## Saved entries
____
Lemma C8_findHeaderInTable_witness :
  Encoder.findHeaderInTable (Encoder.NewEncoder 256) (str ":method") (str "GET")
  = (2, true).
Proof.
  refine (proj1 (C8_findHeaderInTable (Encoder.NewEncoder 256) (str ":method") (str "GET")
                                      _) 2 _ _).
  - vm_compute. discriminate.
  - vm_compute. discriminate.
  - split; [lia|]. reflexivity.
Defined.

(** The claim fails in two ways.  The static entry 1 is (:authority, ""),
    and matches the header (:authority, "") in name and value; the lookup
    reports a match of the name only.  And with ("custom-key", "v1") in
    the dynamic table, at the joint index 62, the lookup of
    ("custom-key", "v2") reports no match at all. *)
Lemma C8_counterexample :
  (nth_error staticTable 0 = Some (str ":authority", []) /\
   Encoder.findHeaderInTable (Encoder.NewEncoder 256) (str ":authority") [] = (1, false)) /\
  (Encoder.dynamicTable
     (Encoder.addNewDynamicEntry (Encoder.NewEncoder 256) (str "custom-key") (str "v1"))
   = [mkHeader (str "custom-key") (str "v1") false] /\
   Encoder.findHeaderInTable
     (Encoder.addNewDynamicEntry (Encoder.NewEncoder 256) (str "custom-key") (str "v1"))
     (str "custom-key") (str "v2") = (-1, false)).
Proof.
  repeat split.
Qed.
(** A concrete platform, on which definitions are evaluated: allocations below 1 MiB
    succeed. *)
Definition host : Libc := {|
  malloc_ok n := n <? 1048576;
  malloc_junk n := n * 7 + 1;
  strerror e := if e =? ENOMEM then "Cannot allocate memory"%string else "Invalid argument"%string;
  FILE_ f := f
|}.

(** A [malloc] whose result is used without a check. *)
Definition malloc_unchecked `{Libc} {S} (n : Z) : M S unit :=
  if malloc_ok n then mret tt else undef.

(** [realloc(p, n)] on the block [old] ([None]: a null pointer): the common prefix is kept
    and the rest is indeterminate.  A size of 0 frees the block, and makes an empty block of a
    null pointer (glibc). *)
Definition fresh_bytes `{Libc} (from : Z) (n : nat) : list Z :=
  (fun i => malloc_junk (from + Z.of_nat i) mod 256) <$> seq 0 n.
Definition block_of (o : option (list Z)) : list Z := default [] o.
Definition realloc `{Libc} (old : option (list Z)) (n : Z) : option (list Z) :=
  if (n <? 0) || ((n =? 0) && bool_decide (is_Some old)) then None
  else if malloc_ok n then
    let kept := take (Z.to_nat n) (block_of old) in
    Some (kept ++ fresh_bytes (zlen kept) (Z.to_nat n - length kept))
  else None.

(** * Strings *)
Definition byte_of_ascii (a : ascii) : Z := Z.of_N (N_of_ascii a).
Definition ascii_of_byte (b : Z) : ascii := ascii_of_N (Z.to_N (b mod 256)).
Fixpoint string_bytes (s : string) : list Z :=
  match s with
  | EmptyString => []
  | String a s' => byte_of_ascii a :: string_bytes s'
  end.
Fixpoint bytes_string (bs : list Z) : string :=
  match bs with
  | [] => EmptyString
  | b :: bs' => String (ascii_of_byte b) (bytes_string bs')
  end.
Definition strlen (s : string) : Z := Z.of_nat (String.length s).
Definition streq (a b : string) : bool := String.eqb a b.

(** A double quote. *)
Definition quote : string := String "034" "".

(** Decimal notation. *)
Definition digit (d : Z) : ascii := ascii_of_N (Z.to_N (48 + d)).
Fixpoint dec_digits (fuel : nat) (n : Z) (acc : string) : string :=
  match fuel with
  | O => acc
  | S f =>
      if n <? 10 then String (digit n) acc
      else dec_digits f (n / 10) (String (digit (n mod 10)) acc)
  end.
Definition fmt_nat (n : Z) : string := dec_digits (S (Z.to_nat (Z.log2 n))) n "".
Definition fmt_Z (z : Z) : string :=
  if z <? 0 then String "-"%char (fmt_nat (- z)) else fmt_nat z.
____
## Task to carry out
Both end lines included, restate word for word the lines above from the line with "(** [realloc(p, n)]" to the line with "let kept := take", and nothing else.

## Final answer
(** [realloc(p, n)] on the block [old] ([None]: a null pointer): the common prefix is kept
    and the rest is indeterminate.  A size of 0 frees the block, and makes an empty block of a
    null pointer (glibc). *)
Definition fresh_bytes `{Libc} (from : Z) (n : nat) : list Z :=
  (fun i => malloc_junk (from + Z.of_nat i) mod 256) <$> seq 0 n.
Definition block_of (o : option (list Z)) : list Z := default [] o.
Definition realloc `{Libc} (old : option (list Z)) (n : Z) : option (list Z) :=
  if (n <? 0) || ((n =? 0) && bool_decide (is_Some old)) then None
  else if malloc_ok n then
    let kept := take (Z.to_nat n) (block_of old) in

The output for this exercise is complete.